Lemma insert_order : ForallOrdPairs before (S1 ++ (c, c + R) :: S2) /\ Forall placed (S1 ++ (c, c + R) :: S2).
Proof.
  destruct Ck as [_ O P]. rewrite E in O, P. clear -O P F1 F2 Nw. apply Forall_app in P as [P1 P2]. split; [|apply Forall_app; auto].
  induction S1 as [|s l IH]; cbn [app] in *; [constructor; auto|]. inversion_clear O as [|? ? Os Ol]. inversion_clear F1 as [|? ? Fs Fl]. inversion_clear P1 as [|? ? Ps Pl].
  constructor; auto. apply Forall_app in Os as [O1 O2]. apply Forall_app. auto.
Qed.

(** The links after the insertion. *)
Definition linked (m : mem) : mem * Z :=
  let m := m.[Chunk_next c <- next_chunk] in
  if List.last (map fst S1) 0 =? 0 then (m, c) else (m.[Chunk_next (List.last (map fst S1) 0) <- c], start).
Lemma insert_chain : m (Chunk_size c) = R -> let '(m', start') := linked m in
  chunks_ok m' start' (S1 ++ (c, c + R) :: S2) /\
  forall a, a <> Chunk_next c -> (forall s, In s S1 -> a <> Chunk_next (fst s)) -> m' a = m a.
Proof.
  intros Sz. destruct insert_order as [O P]. destruct Ck as [H _ Pl]. rewrite E in H. apply chain_app in H as (p & H1 & H2).
  assert (Ep : p = next_chunk) by (unfold next_chunk; destruct S2; cbn [chain] in H2; tauto). subst p. set (m1 := m.[Chunk_next c <- next_chunk]).
  assert (Out : forall s, In s S -> m1 (Chunk_size (fst s)) = m (Chunk_size (fst s)) /\ m1 (Chunk_next (fst s)) = m (Chunk_next (fst s))).
  { intros s Hs. destruct (before_apart (c, c + R) s Nw (proj1 (Forall_forall _ _) Pl s Hs)) as [N1 N2];
      [destruct (proj1 (Forall_forall _ _) Ap s Hs); auto|]. cbn [fst] in *. split; apply upd_other; congruence. }
  assert (C2 : chain m1 c ((c, c + R) :: S2) 0).
  { cbn [chain fst snd]. assert (U1 : m1 (Chunk_next c) = next_chunk) by apply upd_same.
    assert (U2 : m1 (Chunk_size c) = R) by (unfold m1; rewrite upd_other by apply (size_next c 0); exact Sz). rewrite U1, U2. conj; auto; [lia|].
    eapply chunk_chain_ext; [|exact H2]. intros s Hs. apply Out. rewrite E. apply in_or_app. auto. }
  assert (C1 : chain m1 start S1 next_chunk) by (eapply chunk_chain_ext; [|exact H1]; intros s Hs; apply Out; rewrite E; apply in_or_app; auto).
  unfold linked. fold m1. destruct (Z.eqb_spec (List.last (map fst S1) 0) 0) as [El|El].
  - assert (S1 = []) as EN.
    { destruct (exists_last_or S1) as [|(l & s & Es)]; auto. exfalso. rewrite Es, map_app in El. cbn [map] in El. rewrite last_last in El. apply Forall_app in P as [P _]. rewrite Es in P.
      apply Forall_app in P as [_ P]. inversion_clear P as [|? ? [Ps _] _]. destruct head_size as [Hh _]. lia. }
    rewrite EN in *. cbn [chain app] in *. split; [split; auto|]. intros a Na _. now apply upd_other.
  - destruct (exists_last_or S1) as [EN|(l & s & Es)]; [rewrite EN in El; now destruct El|]. assert (L : List.last (map fst S1) 0 = fst s) by (rewrite Es, map_app; cbn [map]; apply last_last). rewrite L in *.
    split; [|intros a Na Ns; rewrite upd_other by (apply Ns; rewrite Es; apply in_or_app; right; now left); now apply upd_other].
    split; auto. apply chain_app. exists c. split.
    + rewrite Es in O, C1, E |- *. apply (chain_set m1 l s next_chunk c start); auto; [|rewrite E in Pl; now apply Forall_app in Pl].
      now apply pairs_prefix in O.
    + eapply chunk_chain_ext; [|exact C2]. intros t Ht. assert (Is : In s S1) by (rewrite Es; apply in_or_app; right; now left).
      assert (B : before s t) by (apply (pairs_app before S1 ((c, c + R) :: S2) s t O Is Ht)).
      assert (Ps : placed s) by (apply (proj1 (Forall_forall _ _) P); apply in_or_app; auto).
      assert (Pt : placed t) by (apply (proj1 (Forall_forall _ _) P); apply in_or_app; auto).
      destruct (before_apart s t Ps Pt (or_introl B)). split; apply upd_other; congruence.
Qed.
End Insert.
End Chunks.
Lemma collect_ok Y fixed av kept r s turns fuel : minor_ok Y fixed av kept r s -> caml_young_ptr s <> caml_young_end ->
  (3 * length Y + 3 <= fuel)%nat -> (length Y <= turns)%nat ->
  match caml_empty_minor_heap turns fuel r s with
  | Ok s' => exists copies, collected Y copies av r s s'
  | Raise e => e = Out_of_memory
  | Stuck => False
  end.
Proof.
  intros M Np Hf Ht. pose proof (start_inv _ _ _ _ _ _ M) as I0. destruct M as [M1 M2 M3 M4 M5 M6 M7 M8]. set (g0 := Ghost [] av kept) in *.
  apply Forall_app in M7 as [R1 R2]. assert (E0 : phi g0 = []) by reflexivity. pose proof (grows_refl (words s) g0) as G0.
  assert (L0 : left_ Y g0 = length Y) by (unfold left_; cbn; lia).
  assert (U0 : updated Y (words s) g0 [] g0 s) by (intros a _; split; [easy | auto]).
  unfold caml_empty_minor_heap. apply Z.eqb_neq in Np. rewrite Np. cbn [negb]. unfold caml_oldify_local_roots.
  pose proof (oldify_locations_ok Y (words s) fixed M1 g0 E0 fuel _ [] [] g0 s I0 G0 U0 R1 ltac:(lia)) as K1.
  destruct (oldify_locations fuel (young_roots r s) s) as [s1|e|]; auto. destruct K1 as (g1 & T1 & I1 & G1 & _ & U1 & V1 & L1).
  assert (Er : caml_ref_table s1 = caml_ref_table s) by (unfold vars in V1; congruence). rewrite Er.
  pose proof (phi_length _ _ _ _ _ _ _ I1) as P1.
  pose proof (oldify_locations_ok Y (words s) fixed M1 g0 E0 fuel _ _ _ g1 s1 I1 G1 U1 R2 ltac:(unfold left_ in *; cbn [phi g0] in *; lia)) as K2.
  destruct (oldify_locations fuel (caml_ref_table s) s1) as [s2|e|]; auto. destruct K2 as (g2 & T2 & I2 & G2 & _ & U2 & V2 & L2).
  pose proof (phi_length _ _ _ _ _ _ _ I2) as P2.
  pose proof (mopup_ok Y (words s) fixed M1 fuel g0 E0 turns _ g2 s2 I2 G2 ltac:(unfold left_ in *; lia)
    ltac:(unfold left_ in *; rewrite !length_app; cbn [phi g0 length] in *; lia)) as K3.
  destruct (caml_oldify_mopup turns fuel s2) as [s3|e|]; auto. destruct K3 as (g3 & I3 & G3 & G23 & O3 & V3).
  set (l := rev (caml_ref_table s) ++ rev (young_roots r s) ++ []) in *.
  assert (Il : forall p, In p l <-> In p (young_roots r s ++ caml_ref_table s)) by (intros p; unfold l; rewrite app_nil_r, !in_app_iff, <- !in_rev; tauto).
  assert (U3 : weak_updated Y (words s) g0 l [] g3 s3).
  { intros a Oa. destruct (U2 a Oa) as [X1 X2]. rewrite (O3 a Oa). split; [easy|]. split; [|auto]. intros Ha. apply (image_mono _ _ (phi g2)); auto. apply G23. }
  assert (Ew : caml_weak_ref_table s3 = caml_weak_ref_table s) by (unfold vars in *; congruence). rewrite Ew.
  assert (Dk : dead_kept Y (words s) s3).
  { intros a Ya Ca. assert (Oa : outside Y (words s) g0 a) by (split; auto; now apply (M3 a)). destruct (U3 a Oa) as (_ & _ & X). apply X; [|easy].
    rewrite Il. intros K. pose proof (proj1 (Forall_forall _ _) (proj2 (Forall_app _ _ _) (conj R1 R2)) a K) as [[Na _] _]. now apply Na. }
  assert (Fw : Forall (fun w => location_ok fixed g0 w /\ weak_ok Y (words s) (words s w) /\ ~ In w l) (caml_weak_ref_table s)).
  { eapply Forall_impl; [|exact M8]. intros w (X1 & X2 & X3). conj; auto. now rewrite Il. }
  destruct (weak_refs_ok Y (words s) fixed M1 g0 E0 M6 l g3 _ [] s3 I3 G3 U3 Fw Dk) as (I4 & U4 & V4).
  set (s4 := fold_left weak_ref _ s3) in *. rewrite app_nil_r in U4.
  exists (phi g3).
  assert (Lo : forall p, In p (young_roots r s ++ caml_ref_table s) -> outside Y (words s) g0 p).
  { intros p Hp. pose proof (proj1 (Forall_forall _ _) (proj2 (Forall_app _ _ _) (conj R1 R2)) p Hp) as [X _]. now apply (location_outside Y (words s) fixed M1 g0 p X). }
  split; cbn [words shared caml_final_empty_young reset_young caml_young_ptr caml_young_limit caml_ref_table caml_weak_ref_table oldify_todo_list final_old].
  - apply (i_dom _ _ _ _ _ _ _ I4).
  - apply (i_fun _ _ _ _ _ _ _ I4).
  - intros b c Hc. destruct (i_copy _ _ _ _ _ _ _ I4 b c Hc) as (C1 & _ & C3 & C4 & _). auto.
  - intros b c Hc. apply (i_done _ _ _ _ _ _ _ I4); auto.
  - intros b c a Hc Ha. destruct (i_copy _ _ _ _ _ _ _ I4 b c Hc) as (_ & _ & _ & _ & C & _). destruct (C a Ha) as (Ny & _). split; auto.
    destruct (gr_new _ _ _ G3 b c Hc) as [[]|K]. now apply K.
  - apply (i_apart _ _ _ _ _ _ _ I4).
  - intros p Hp. apply (U4 p (Lo p Hp)). now apply Il.
  - intros w Hw. destruct (proj1 (Forall_forall _ _) M8 w Hw) as (X1 & _ & X3). apply (U4 w (location_outside Y (words s) fixed M1 g0 w X1)).
    + now rewrite <- in_rev.
    + now rewrite Il.
  - intros x y. apply (image_not_young Y (words s) fixed M1 _ _ _ _ x y I4).
  - intros a Ny Na Nr Nw. apply U4; [split; auto; now apply (clear_young _ _ _ M1) | now rewrite Il | now rewrite <- in_rev].
  - exists (MinorInv.av g3), (MinorInv.kept g3). conj; [apply (i_alloc _ _ _ _ _ _ _ I4) | apply (gr_av _ _ _ G3) | |].
    + intros b c a Hc Ha. destruct (i_copy _ _ _ _ _ _ _ I4 b c Hc) as (_ & _ & _ & _ & C & _). now apply (C a).
    + intros b c a Hc Ha. destruct (i_copy _ _ _ _ _ _ _ I4 b c Hc) as (_ & _ & _ & _ & _ & C). now apply (C a).
  - conj; auto. exact (i_chain _ _ _ _ _ _ _ I4).
Qed.

(** C8. A minor collection of a minor heap made of separate blocks ([young_wf]), whose
    forwarding blocks do not point to [Atom(0)]: when one does, the collector reads
    outside of every block (see [forward_to_atom_reads_outside]). It then ends, or raises
    [Out_of_memory] when the allocator of the major heap does. The blocks copied are blocks of [Y], each once, in separate fresh parts of the major heap that
    the allocator does not own any more, with their tags and sizes. The fields of the
    copies, the roots and the remembered locations hold the images of what they held:
    a pointer to a block becomes a pointer to its copy at the same offset (closures
    with several entry points included), a chain of forwarding blocks is skipped as far
    as the major collector may skip it, everything else is unchanged, so that sharing
    and cycles are kept. A weak reference follows a block that has been copied, and is
    erased otherwise. Nothing else outside of the minor heap changes, and the minor
    heap and the tables are empty. The result holds for any allocator with the
    interface [Shared_heap_ok], and for any closed set [Y]: with the blocks reachable
    from the roots, it says that nothing else is copied. *)
Theorem minor_collection_copies Y fixed av kept r s turns fuel : minor_ok Y fixed av kept r s -> caml_young_ptr s <> caml_young_end ->
  (3 * length Y + 3 <= fuel)%nat -> (length Y <= turns)%nat ->
  match caml_empty_minor_heap turns fuel r s with
  | Ok s' => exists copies, collected Y copies av r s s'
  | Raise e => e = Out_of_memory
  | Stuck => False
  end.
Proof. apply collect_ok. Qed.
▬▬▬▬▬▬
- **EXERCISE**
Could you write out, exactly as they stand, only the lines above that begin at the line with "destruct (oldify_locations fuel (young_roots" and stop after the line with "apply X; [|easy]."?

- **FINISHED TASK**
  destruct (oldify_locations fuel (young_roots r s) s) as [s1|e|]; auto. destruct K1 as (g1 & T1 & I1 & G1 & _ & U1 & V1 & L1).
  assert (Er : caml_ref_table s1 = caml_ref_table s) by (unfold vars in V1; congruence). rewrite Er.
  pose proof (phi_length _ _ _ _ _ _ _ I1) as P1.
  pose proof (oldify_locations_ok Y (words s) fixed M1 g0 E0 fuel _ _ _ g1 s1 I1 G1 U1 R2 ltac:(unfold left_ in *; cbn [phi g0] in *; lia)) as K2.
  destruct (oldify_locations fuel (caml_ref_table s) s1) as [s2|e|]; auto. destruct K2 as (g2 & T2 & I2 & G2 & _ & U2 & V2 & L2).
  pose proof (phi_length _ _ _ _ _ _ _ I2) as P2.
  pose proof (mopup_ok Y (words s) fixed M1 fuel g0 E0 turns _ g2 s2 I2 G2 ltac:(unfold left_ in *; lia)
    ltac:(unfold left_ in *; rewrite !length_app; cbn [phi g0 length] in *; lia)) as K3.
  destruct (caml_oldify_mopup turns fuel s2) as [s3|e|]; auto. destruct K3 as (g3 & I3 & G3 & G23 & O3 & V3).
  set (l := rev (caml_ref_table s) ++ rev (young_roots r s) ++ []) in *.
  assert (Il : forall p, In p l <-> In p (young_roots r s ++ caml_ref_table s)) by (intros p; unfold l; rewrite app_nil_r, !in_app_iff, <- !in_rev; tauto).
  assert (U3 : weak_updated Y (words s) g0 l [] g3 s3).
  { intros a Oa. destruct (U2 a Oa) as [X1 X2]. rewrite (O3 a Oa). split; [easy|]. split; [|auto]. intros Ha. apply (image_mono _ _ (phi g2)); auto. apply G23. }
  assert (Ew : caml_weak_ref_table s3 = caml_weak_ref_table s) by (unfold vars in *; congruence). rewrite Ew.
  assert (Dk : dead_kept Y (words s) s3).
  { intros a Ya Ca. assert (Oa : outside Y (words s) g0 a) by (split; auto; now apply (M3 a)). destruct (U3 a Oa) as (_ & _ & X). apply X; [|easy].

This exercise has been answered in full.